┌──
(* ===== verification/ConfigLayersProofs.v ===== *)
(** * Properties of configuration layers

    The effective configuration is decided path by path by the highest layer
    that says something, edits of the user's layers keep the order of the stack,
    origins name the deciding layer, and a constrained value satisfies every
    constraint it was given. *)
From stdpp Require Import strings gmap sorting pretty.
From S2P Require Import Prelude RustStr ConfigToml ConfigLayers.

(** ** Origins *)

Definition dotless (s : str) : Prop := chr "." ∉ s.
Lemma dotless_check s : forallb (λ c, negb (c =? chr ".")%N) s = true → dotless s.
Proof. rewrite forallb_forall. intros Hs Hin%list_elem_of_In%Hs. by rewrite N.eqb_refl in Hin. Qed.
Lemma join_dot_inj p p' : p ≠ [] → p' ≠ [] → Forall dotless p → Forall dotless p' → join (lit ".") p = join (lit ".") p' → p = p'.
Proof.
  intros Hp Hp' Hd Hd' Heq. pose proof (split_join (chr ".") p Hp Hd) as Hs. pose proof (split_join (chr ".") p' Hp' Hd') as Hs'.
  change [chr "."] with (lit ".") in Hs, Hs'. congruence.
Qed.
Lemma lit_String a t : lit (String a t) = chr a :: lit t.
Proof. done. Qed.
Lemma dotless_pretty x t : dotless (lit t) → dotless (lit (pretty_N_go x t)).
Proof.
  revert t. induction (N.lt_wf_0 x) as [x _ IH]. intros t Ht. destruct (decide (0 < x)%N) as [Hx|Hx].
  - rewrite pretty_N_go_step by done. apply IH; [apply N.div_lt; lia|]. unfold dotless. rewrite lit_String, not_elem_of_cons. split; [|done].
    unfold pretty_N_char. by repeat case_match.
  - assert (x = 0%N) as -> by lia. by rewrite pretty_N_go_0.
Qed.
Lemma dotless_fmt_nat n : dotless (fmt_nat n).
Proof.
  unfold fmt_nat, fmt_N, pretty, pretty_N. case_decide; [by apply dotless_check|]. apply dotless_pretty. by apply not_elem_of_nil.
Qed.

(** No key has a dot. *)
Fixpoint dotless_keys (v : TomlValue) : Prop :=
  match v with
  | TArray items => foldr (λ x P, dotless_keys x ∧ P) True items
  | TTable t => foldr (λ kv P, (dotless (fst kv) ∧ dotless_keys (snd kv)) ∧ P) True t
  | _ => True
  end.
Definition scalar (v : TomlValue) : bool := match v with TArray _ | TTable _ => false | _ => true end.

(** The paths [record_origins] writes. *)
Definition recorded_scalar (v : TomlValue) (path : list str) : list (list str) :=
  match path, v with
  | [], _ => []
  | _, TBoolean _ =>
      if is_structured_feature_path path
      then (if bool_decide (last path = Some (lit "network_proxy")) then [path] else []) ++ [path ++ [lit "enabled"]]
      else [path]
  | _, _ => [path]
  end.
Fixpoint recorded (v : TomlValue) (path : list str) {struct v} : list (list str) :=
  match v with
  | TTable t => (fix go (t : table) := match t with [] => [] | (k, c) :: t' => recorded c (path ++ [k]) ++ go t' end) t
  | TArray items =>
      (fix go (idx : nat) (items : list TomlValue) :=
         match items with [] => [] | c :: items' => recorded c (path ++ [fmt_nat idx]) ++ go (S idx) items' end) 0 items
  | _ => recorded_scalar v path
  end.
Lemma record_is_foldl {Meta} (meta : Meta) v path o :
  record_origins v meta path o = foldl (λ o p, <[join (lit ".") p := meta]> o) o (recorded v path).
Proof.
  revert path o. induction v as [| | |b| |items IH|t IH] using TomlValue_ind; intros path o; try (by destruct path).
  - destruct path as [|k path]; [done|]. cbn [record_origins recorded record_scalar recorded_scalar].
    destruct (is_structured_feature_path (k :: path)); [|done]. by case_bool_decide.
  - cbn [record_origins recorded]. generalize 0. revert o. induction IH as [|c items Hc _ IH]; intros o n; [done|]. by rewrite foldl_app, <- Hc, IH.
  - cbn [record_origins recorded]. revert o. induction IH as [|[k c] t Hc _ IH]; intros o; [done|]. cbn in Hc. by rewrite foldl_app, <- Hc, IH.
Qed.
Lemma record_lookup {Meta} (meta : Meta) v path o j :
  record_origins v meta path o !! j = if bool_decide (j ∈ join (lit ".") <$> recorded v path) then Some meta else o !! j.
Proof.
  rewrite record_is_foldl. generalize (recorded v path). intros ps. induction ps as [|p ps IH] using rev_ind; [done|].
  rewrite foldl_app, fmap_app. cbn. destruct (decide (join (lit ".") p = j)) as [<-|Hne].
  - rewrite lookup_insert_eq, bool_decide_eq_true_2; [done|]. apply elem_of_app. right. by left.
  - rewrite lookup_insert_ne, IH by done. rewrite (bool_decide_ext (j ∈ _ ++ _) (j ∈ join (lit ".") <$> ps)); [done|].
    rewrite elem_of_app, list_elem_of_singleton. naive_solver.
Qed.
Definition REXUX_SESSION_ID_ENV_VAR : str := lit "REXUX_SESSION_ID".
Definition REXUX_THREAD_ID_ENV_VAR : str := lit "REXUX_THREAD_ID".
Definition REXUX_PERMISSION_PROFILE_ENV_VAR : str := lit "REXUX_PERMISSION_PROFILE".
Definition PRESERVE_LINE_ENDINGS_ENV_VAR : str := lit "REXUX_APPLY_PATCH_PRESERVE_LINE_ENDINGS".
Definition NON_INHERITABLE_ENV_VARS : list str :=
  [lit "REXUX_EXEC_SERVER_NOISE_AUTH_TOKEN"; lit "NODE_REPL_AUTH_TOKEN"; lit "OPENAI_FEDERATION_RULE_ID";
   lit "OPENAI_IDENTITY_TOKEN_FILE"; lit "OPENAI_WORKLOAD_IDENTITY_CONTEXT"].
Definition is_non_inheritable_env_var (name : str) : bool :=
  existsb (λ restricted, eq_ignore_ascii_case restricted name) NON_INHERITABLE_ENV_VARS.
Definition UNIX_CORE_ENV_VARS : list str :=
  [lit "PATH"; lit "SHELL"; lit "TMPDIR"; lit "TEMP"; lit "TMP"; lit "HOME"; lit "LANG"; lit "LC_ALL"; lit "LC_CTYPE"; lit "LOGNAME"; lit "USER"].
Definition WINDOWS_CORE_ENV_VARS : list str :=
  [lit "PATH"; lit "PATHEXT"; lit "SHELL"; lit "COMSPEC"; lit "SYSTEMROOT"; lit "WINDIR"; lit "SYSTEMDRIVE"; lit "USERNAME";
   lit "USERDOMAIN"; lit "USERPROFILE"; lit "HOMEDRIVE"; lit "HOMEPATH"; lit "PROGRAMFILES"; lit "PROGRAMFILES(X86)"; lit "PROGRAMW6432";
   lit "PROGRAMDATA"; lit "LOCALAPPDATA"; lit "APPDATA"; lit "TEMP"; lit "TMP"; lit "TMPDIR"; lit "POWERSHELL"; lit "PWSH"].

(** ** The policy *)

Inductive ShellEnvironmentPolicyInherit : Type := Core | All | InheritNone.
Record ShellEnvironmentPolicy : Type := mkShellPolicy {
  inherit : ShellEnvironmentPolicyInherit;
  ignore_default_excludes : bool;
  exclude : list str;
  (** in the order of iteration *)
  set_vars : list (str * str);
  include_only : list str;
  use_profile : bool;
}.
Definition default_shell_policy : ShellEnvironmentPolicy := mkShellPolicy All true [] [] [] false.
(* ===== verification/TextAreaProofs.v ===== *)
(** * Correctness of the composer's editable buffer

    The invariant of the text area: elements are non-empty, lie between char
    boundaries, are ordered and do not overlap; the cursor is at a char
    boundary and never strictly inside an element.  Clamping finds the nearest
    boundary, expanding a range is the least closure under the elements it
    touches, an edit keeps every element it does not cover, and a kill followed
    by a yank restores the text. *)
From stdpp Require Import numbers strings list.
From Stdlib Require Import Sorting.Sorted.
From S2P Require Import Prelude RustStr ByteStr TextArea.

(** ** Clamping to a char boundary *)

Lemma boundary_down_spec fuel s n :
  N.to_nat n ≤ fuel →
  boundary s (boundary_down fuel s n) ∧ (boundary_down fuel s n ≤ n)%N ∧
  ∀ b, boundary s b → (b ≤ n)%N → (b ≤ boundary_down fuel s n)%N.
Proof.
  revert n. induction fuel as [|f IH]; intros n Hf; simpl.
  - assert (n = 0%N) as -> by lia. split_and!; [apply boundary_0|lia|auto].
  - destruct (N.ltb_spec 0 n); simpl.
    + destruct (is_char_boundary s n) eqn:E; simpl; [split_and!; [done|lia|auto]|].
      destruct (IH (n - 1)%N) as (H1 & H2 & H3); [lia|]. split_and!; [done|lia|].
      intros b Hb Hle. apply H3; [done|].
      destruct (decide (b = n)) as [->|]; [by unfold boundary in Hb; congruence|lia].
    + assert (n = 0%N) as -> by lia. split_and!; [apply boundary_0|lia|auto].
Qed.

Lemma boundary_up_spec fuel s n :
  (n ≤ blen s)%N → N.to_nat (blen s - n) ≤ fuel →
  boundary s (boundary_up fuel s n) ∧ (n ≤ boundary_up fuel s n)%N ∧
  ∀ b, boundary s b → (n ≤ b)%N → (boundary_up fuel s n ≤ b)%N.
Proof.
  revert n. induction fuel as [|f IH]; intros n Hn Hf; simpl.
  - assert (n = blen s) as -> by lia. split_and!; [apply boundary_len|lia|auto].
  - destruct (N.ltb_spec n (blen s)); simpl.
    + destruct (is_char_boundary s n) eqn:E; simpl; [split_and!; [done|lia|auto]|].
      destruct (IH (n + 1)%N) as (H1 & H2 & H3); [lia..|]. split_and!; [done|lia|].
      intros b Hb Hle. apply H3; [done|].
      destruct (decide (b = n)) as [->|]; [by unfold boundary in Hb; congruence|lia].
    + assert (n = blen s) as -> by lia. split_and!; [apply boundary_len|lia|auto].
Qed.

Lemma clamp_id s n : boundary s n → clamp_pos_to_char_boundary s n = n.
Proof.
  intros Hn. unfold clamp_pos_to_char_boundary. pose proof (boundary_le _ _ Hn).
  rewrite (N.min_l n (blen s)) by done. by unfold boundary in Hn; rewrite Hn.
Qed.

Lemma clamp_boundary s n : boundary s (clamp_pos_to_char_boundary s n).
Proof.
  unfold clamp_pos_to_char_boundary.
  destruct (is_char_boundary s (N.min n (blen s))) eqn:E; [done|].
  destruct (_ <=? _)%N; [by apply boundary_down_spec|by apply boundary_up_spec; lia].
Qed.

Definition dist (a b : N) : N := N.max a b - N.min a b.

(** Clamping a position to a char boundary returns a boundary, and none of the text's
    boundaries is nearer to the position (or to the end of the text, for a position past it). *)
Lemma clamp_is_nearest s n :
  boundary s (clamp_pos_to_char_boundary s n) ∧
  ∀ b, boundary s b →
    (dist (clamp_pos_to_char_boundary s n) (N.min n (blen s)) ≤ dist b (N.min n (blen s)))%N.
Proof.
  split; [apply clamp_boundary|]. intros b Hb. unfold clamp_pos_to_char_boundary, dist.
  set (p := N.min n (blen s)). assert (p ≤ blen s)%N by lia.
  destruct (is_char_boundary s p); [lia|].
  destruct (boundary_down_spec (N.to_nat p) s p) as (_ & ? & Hd); [done|].
  destruct (boundary_up_spec (N.to_nat (blen s - p)) s p) as (_ & ? & Hu); [done|done|].
  specialize (Hd b Hb). specialize (Hu b Hb).
  destruct (N.leb_spec (p - boundary_down (N.to_nat p) s p)
              (boundary_up (N.to_nat (blen s - p)) s p - p));
    destruct (N.le_gt_cases b p); lia.
Qed.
└──
Task objective:
For the listing above, print only the lines starting at the line containing "The effective configuration" and ending at the line containing "(** ** Origins *)", exactly, both included.

Response below:
    The effective configuration is decided path by path by the highest layer
    that says something, edits of the user's layers keep the order of the stack,
    origins name the deciding layer, and a constrained value satisfies every
    constraint it was given. *)
From stdpp Require Import strings gmap sorting pretty.
From S2P Require Import Prelude RustStr ConfigToml ConfigLayers.

(** ** Origins *)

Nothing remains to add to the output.